Lemma ends_Register σ input :
  ends σ (Register marshal_any default_checker checker input) (λ r σ',
    stores σ (TrimSpace (ri_Name input)) r σ' ∧ (is_Some (σ !! TrimSpace (ri_Name input)) → σ' = σ)).
Proof.
  eapply ends_try; [apply ends_register_input|intros; split; [apply stores_error; constructor|done]|].
  intros reg Hf. eapply ends_check; [apply ends_validate|intros; split; [apply stores_error; constructor|done]|].
  intros [Ha Hu]. specialize (Hu eq_refl). rewrite (fit_name _ _ Hf), TrimSpace_idem in Hu.
  eapply ends_conseq; [by eapply ends_save|]. intros r σ' Hs. split; [done|]. intros [x Hx]. congruence.
Qed.
(** *** Changes of a stored registration *)

Lemma ends_restore σ name reg : tr_Name reg = name → tr_Enabled reg = true → (0 ≤ tr_HealthFailures reg)%Z →
  ends σ (restoreStatusForEnabled reg) (reads σ (λ r, fit name r ∧ same_content reg r)).
Proof.
  intros Hn He Hf. unfold restoreStatusForEnabled. case_bool_decide.
  - apply ends_ret. split; [done|]. split; [by apply fit_enabled|by split].
  - eapply ends_bind; [apply ends_silent, Health_ok|]. intros report σ' [-> _]. apply ends_ret.
    split; [done|]. split; [by apply fit_outcome|]. by destruct (outcome_same (set_reg_Checked (hp_CheckedAt report) reg) report); split.
Qed.

Lemma update_current name current input origin next : fit name current →
  applyNonRebuildUpdate current input origin = inl next →
  tr_Name next = name ∧ (0 ≤ tr_HealthFailures next)%Z ∧ tr_Status next = tr_Status current ∧
  tr_Enabled next = default (tr_Enabled current) (ui_Enabled input).
Proof.
  intros [Hn _ Hf]. unfold applyNonRebuildUpdate. destruct named_manifest; [|done]. intros [= <-].
  by destruct (ui_Enabled input), (ui_OverlayPath input), (ui_Config input).
Qed.

Lemma ends_update_input σ name current input : fit name current →
  ends σ (registrationFromUpdateInput current input) (reads σ (if_ok (fit name))).
Proof.
  intros Hfit. unfold registrationFromUpdateInput. case_match.
  - eapply (ends_try _ _ _ (λ _, True)); [apply ends_ret, reads_sum; by intros ? ?|apply reads_error|]. intros t _.
    eapply ends_try; [apply ends_Build|apply reads_error|]. intros reg [[Hn Hf Hs] _]. apply ends_ret, reads_ok.
    apply fit_availability. split; simpl; [|done..]. by rewrite <- (fit_name _ _ Hfit).
  - eapply (ends_try _ _ _ (λ next, applyNonRebuildUpdate current input (resolveUpdateOrigin current input) = inl next));
      [apply ends_ret, reads_sum; by intros ? ?|apply reads_error|].
    intros next Hnext. destruct (update_current _ _ _ _ _ Hfit Hnext) as (Hn & Hf & Hs & He).
    eapply (ends_bind _ _ _ (reads σ (fit name))); [|intros r σ' [-> Hr]; by apply ends_ret, reads_ok].
    unfold finalizeUpdatedRegistration. eapply (ends_bind _ _ _ (reads σ (fit name))).
    + destruct (tr_Enabled next) eqn:En; simpl; [|apply ends_ret; split; [done|by apply fit_disabled]].
      case_bool_decide as Hd.
      * eapply ends_conseq; [by apply ends_restore|]. by intros r σ' [-> []].
      * apply ends_ret. split; [done|]. split; [done| |done]. rewrite En, Hs. naive_solver.
    + intros r σ' [-> [Hrn Hrs Hrf]]. apply ends_ret. split; [done|]. case_bool_decide as Hb; [|done].
      split; simpl; [done| |done]. rewrite Hb in Hrs. destruct (tr_Enabled r); naive_solver.
Qed.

**WHAT TO DO**. Print each entry above again, exactly as it was given.

**OUTPUT**.
Lemma ends_Register σ input :
  ends σ (Register marshal_any default_checker checker input) (λ r σ',
    stores σ (TrimSpace (ri_Name input)) r σ' ∧ (is_Some (σ !! TrimSpace (ri_Name input)) → σ' = σ)).
Proof.
  eapply ends_try; [apply ends_register_input|intros; split; [apply stores_error; constructor|done]|].
  intros reg Hf. eapply ends_check; [apply ends_validate|intros; split; [apply stores_error; constructor|done]|].
  intros [Ha Hu]. specialize (Hu eq_refl). rewrite (fit_name _ _ Hf), TrimSpace_idem in Hu.
  eapply ends_conseq; [by eapply ends_save|]. intros r σ' Hs. split; [done|]. intros [x Hx]. congruence.
Qed.
(** *** Changes of a stored registration *)

Lemma ends_restore σ name reg : tr_Name reg = name → tr_Enabled reg = true → (0 ≤ tr_HealthFailures reg)%Z →
  ends σ (restoreStatusForEnabled reg) (reads σ (λ r, fit name r ∧ same_content reg r)).
Proof.
  intros Hn He Hf. unfold restoreStatusForEnabled. case_bool_decide.
  - apply ends_ret. split; [done|]. split; [by apply fit_enabled|by split].
  - eapply ends_bind; [apply ends_silent, Health_ok|]. intros report σ' [-> _]. apply ends_ret.
    split; [done|]. split; [by apply fit_outcome|]. by destruct (outcome_same (set_reg_Checked (hp_CheckedAt report) reg) report); split.
Qed.

Lemma update_current name current input origin next : fit name current →
  applyNonRebuildUpdate current input origin = inl next →
  tr_Name next = name ∧ (0 ≤ tr_HealthFailures next)%Z ∧ tr_Status next = tr_Status current ∧
  tr_Enabled next = default (tr_Enabled current) (ui_Enabled input).
Proof.
  intros [Hn _ Hf]. unfold applyNonRebuildUpdate. destruct named_manifest; [|done]. intros [= <-].
  by destruct (ui_Enabled input), (ui_OverlayPath input), (ui_Config input).
Qed.

Lemma ends_update_input σ name current input : fit name current →
  ends σ (registrationFromUpdateInput current input) (reads σ (if_ok (fit name))).
Proof.
  intros Hfit. unfold registrationFromUpdateInput. case_match.
  - eapply (ends_try _ _ _ (λ _, True)); [apply ends_ret, reads_sum; by intros ? ?|apply reads_error|]. intros t _.
    eapply ends_try; [apply ends_Build|apply reads_error|]. intros reg [[Hn Hf Hs] _]. apply ends_ret, reads_ok.
    apply fit_availability. split; simpl; [|done..]. by rewrite <- (fit_name _ _ Hfit).
  - eapply (ends_try _ _ _ (λ next, applyNonRebuildUpdate current input (resolveUpdateOrigin current input) = inl next));
      [apply ends_ret, reads_sum; by intros ? ?|apply reads_error|].
    intros next Hnext. destruct (update_current _ _ _ _ _ Hfit Hnext) as (Hn & Hf & Hs & He).
    eapply (ends_bind _ _ _ (reads σ (fit name))); [|intros r σ' [-> Hr]; by apply ends_ret, reads_ok].
    unfold finalizeUpdatedRegistration. eapply (ends_bind _ _ _ (reads σ (fit name))).
    + destruct (tr_Enabled next) eqn:En; simpl; [|apply ends_ret; split; [done|by apply fit_disabled]].
      case_bool_decide as Hd.
      * eapply ends_conseq; [by apply ends_restore|]. by intros r σ' [-> []].
      * apply ends_ret. split; [done|]. split; [done| |done]. rewrite En, Hs. naive_solver.
    + intros r σ' [-> [Hrn Hrs Hrf]]. apply ends_ret. split; [done|]. case_bool_decide as Hb; [|done].
      split; simpl; [done| |done]. rewrite Hb in Hrs. destruct (tr_Enabled r); naive_solver.
Qed.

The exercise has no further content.